For patients with end-stage liver disease, a liver transplant is the only viable option to stave off death. Liver failure is the 12th leading cause of death in the United States, and finding a way to regenerate failing livers is one of the Holy Grails of liver research. New research suggests that one it will be feasible to use a patient’s own cells to regenerate their liver.
Researchers at the Icahn School of Medicine at Mount Sinai have discovered that a particular human embryonic stem cell line can be differentiated into a previously unknown liver progenitor cell that can differentiate into mature liver cells.
“The discovery of the novel progenitor represents a fundamental advance in this field and potentially to the liver regeneration field using cell therapy,” said Valerie Gouon-Evans, the senior author of this study and assistant professor of medicine at the Icahn School of Medicine. “Until now, liver transplantation has been the most successful treatment for people with liver failure, but we have a drastic shortage of organs. This discovery may help circumvent that problem.”

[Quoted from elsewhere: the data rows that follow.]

(** ** Sample runs *)

(** A world as [calm_world] in which the parent system is not found and the
    status update fails. *)
Definition orphan_world (now : Time) (record : NamespaceStore) : World :=
  let calm := calm_world now record empty_SystemInfo nb.ExternalConnectionSuccess in
  {| time_Now := now;
     klient_Get_NamespaceStore := klient_Get_NamespaceStore calm;
     klient_Get_NooBaa := fun _ _ => inr KubeNotFound;
     klient_Get_Secret := klient_Get_Secret calm;
     klient_Update := klient_Update calm;
     Client_Status_Update := fun _ _ => Some (errorString "the object has been modified");
     system_Connect := system_Connect calm;
     nb_ReadSystemAPI := nb_ReadSystemAPI calm;
     nb_UpdateAccountS3Access := nb_UpdateAccountS3Access calm;
     nb_DeleteNamespaceResourceAPI := nb_DeleteNamespaceResourceAPI calm;
     nb_DeleteExternalConnectionAPI := nb_DeleteExternalConnectionAPI calm;
     nb_CheckExternalConnectionAPI := nb_CheckExternalConnectionAPI calm;
     nb_AddExternalConnectionAPI := nb_AddExternalConnectionAPI calm;
     nb_CreateNamespaceResourceAPI := nb_CreateNamespaceResourceAPI calm |}.
Lemma buildSystemPrompt_ok w memories :
  Forall hasSchema (tools (db w)) ->
  exists systemPrompt, Agent.buildSystemPrompt (activeTools w) memories = Ok systemPrompt.
Proof.
  intros H. unfold Agent.buildSystemPrompt.
  destruct (describeTools_ok (List.filter t_isActive (activeTools w))) as [ds ->];
    [|eauto].
  apply Forall_filter_keep. unfold activeTools.
  eapply Permutation_Forall; [symmetry; apply merge_sort_Permutation|].
  now apply Forall_filter_keep.
Qed.




Lemma addMemory_ok w sessionId type content metadata s :
  outages (script w) = [] -> sessions (db w) !! sessionId = Some s ->
  exists row w', Memory.addMemory sessionId type content metadata w = (Ok row, w').
Proof.
  intros Ho Hs. unfold Memory.addMemory, Memory.addMemoryOf, Prisma.memory_create.
  rewrite (bind_ok _ _ _ _ _ (call_quiet w Ho)).
  rewrite (bind_ok _ _ _ _ _ (requireSession_ok w _ _ Hs)).
  rewrite (bind_ok _ _ _ _ _ (now_reading w)).
  eexists _, _. reflexivity.
Qed.




End Plan.

(** ** The turn and its side effects *)

Section TurnFacts.
Import Rt.

Section Emits.
Variable P : string * Emit -> Prop.

Lemma emits_quiet {A} (c : M A) :
  (forall w, emissions (snd (c w)) = emissions w) -> emits P c.
Proof. apply grows_quiet. Qed.

Lemma emits_call : emits P Prisma.call.
Proof.
  apply emits_quiet. intros w. unfold Prisma.call.
  destruct (outages (script w)) as [|[] rest]; reflexivity.
Qed.

Lemma emits_now : emits P Prisma.now.
Proof.
  apply emits_quiet. intros w. unfold Prisma.now.
  destruct (clock (script w)); reflexivity.
Qed.

Lemma emits_log level line : emits P (Logger.write level line).
Proof. apply emits_quiet. now intros w. Qed.

Lemma emits_chat model msgs : emits P (Llm.chat model msgs).
Proof.
  unfold Llm.chat. apply grows_bind; [apply emits_quiet; now intros w|].
  intros _. apply emits_quiet. intros w. destruct (chats (script w)); reflexivity.
Qed.

Lemma emits_session_findUnique id : emits P (Prisma.session_findUnique id).
Proof.
  unfold Prisma.session_findUnique.
  apply grows_bind; [apply emits_call|intros; apply grows_gets].
Qed.

Lemma emits_session_update id metadata :
  emits P (Prisma.session_update_metadata id metadata).
Proof.
  unfold Prisma.session_update_metadata.
  apply grows_bind; [apply emits_call|intros _].
  apply grows_bind; [apply grows_gets|intros [s|]];
    [apply emits_quiet; now intros w|apply grows_throw].
Qed.

Lemma emits_emitTo socketId e : P (socketId, e) -> emits P (Socket.emitTo socketId e).
Proof. intros H w. exists [(socketId, e)]. split; [reflexivity|now constructor]. Qed.

Lemma emits_emitToEach sockets e :
  (forall socketId, P (socketId, e)) -> emits P (Gateway.emitToEach sockets e).
Proof.
  intros H. induction sockets as [|socketId rest IH]; cbn; [apply grows_ret|].
  apply grows_bind; [now apply emits_emitTo|intros; apply IH].
Qed.

End Emits.

Lemma emits_generateName P userMessage : emits P (Gateway.generateName userMessage).
Proof.
  unfold Gateway.generateName.
  apply grows_bind; [apply grows_gets|intros openai].
  destruct openai; [|apply grows_ret].
  apply grows_try.
  - apply grows_bind; [apply emits_chat|intros; apply grows_ret].
  - intros e. apply grows_bind; [apply emits_log|intros; apply grows_ret].
Qed.

Lemma emits_nameSession sessionId userMessage :
  emits (namesSession sessionId) (Gateway.nameSession sessionId userMessage).
Proof.
  unfold Gateway.nameSession.
  apply grows_bind; [apply emits_session_findUnique|intros [session|]];
    [|apply grows_ret].
  destruct (Json.truthy_opt _); [apply grows_ret|].
  destruct (negb _); [apply emits_log|].
  apply grows_bind; [apply emits_generateName|intros generatedName].
  apply grows_bind; [apply emits_now|intros generatedAt].
  apply grows_bind; [apply emits_session_update|intros _].
  apply grows_bind; [apply emits_log|intros _].
  unfold Gateway.broadcastToSession.
  apply grows_bind; [apply grows_gets|intros [ids|]]; [|apply grows_ret].
  apply emits_emitToEach. intros socketId. now eexists.
Qed.

Lemma emits_autoGenerateSessionName sessionId userMessage :
  emits (namesSession sessionId) (Gateway.autoGenerateSessionName sessionId userMessage).
Proof.
  unfold Gateway.autoGenerateSessionName.
  apply grows_try; [apply emits_nameSession|intros e; apply emits_log].
Qed.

Gouon-Evans collaborated with the laboratory of Matthew J. Evans and showed that the liver cells that were made from the differentiating liver progenitor cells could be infected with hepatitis C virus. Since this is a property that is exclusive to liver cells, this result shows that these are bona fide liver cells that are formed from the progenitor cells.
One critical step in this study was the identification of a new cell surface protein called KDR, which is the vascular endothelial growth factor 2. KDR was thought to be restricted to blood vessels, blood vessels progenitor cells (EPCs), and blood cells. However, the Evans / Gouon-Evans study showed that activation of KDR in liver progenitor cells caused them to differentiate into mature liver cells (hepatocytes). KDR is one of the two receptors for VEGF or vascular endothelial growth factor. Mutations of this gene are implicated in infantile capillary hemangiomas.
The next step in this work is to determine if liver cells formed from these embryonic stem cells could potentially facilitate the repair of injured livers in animal models of liver disease.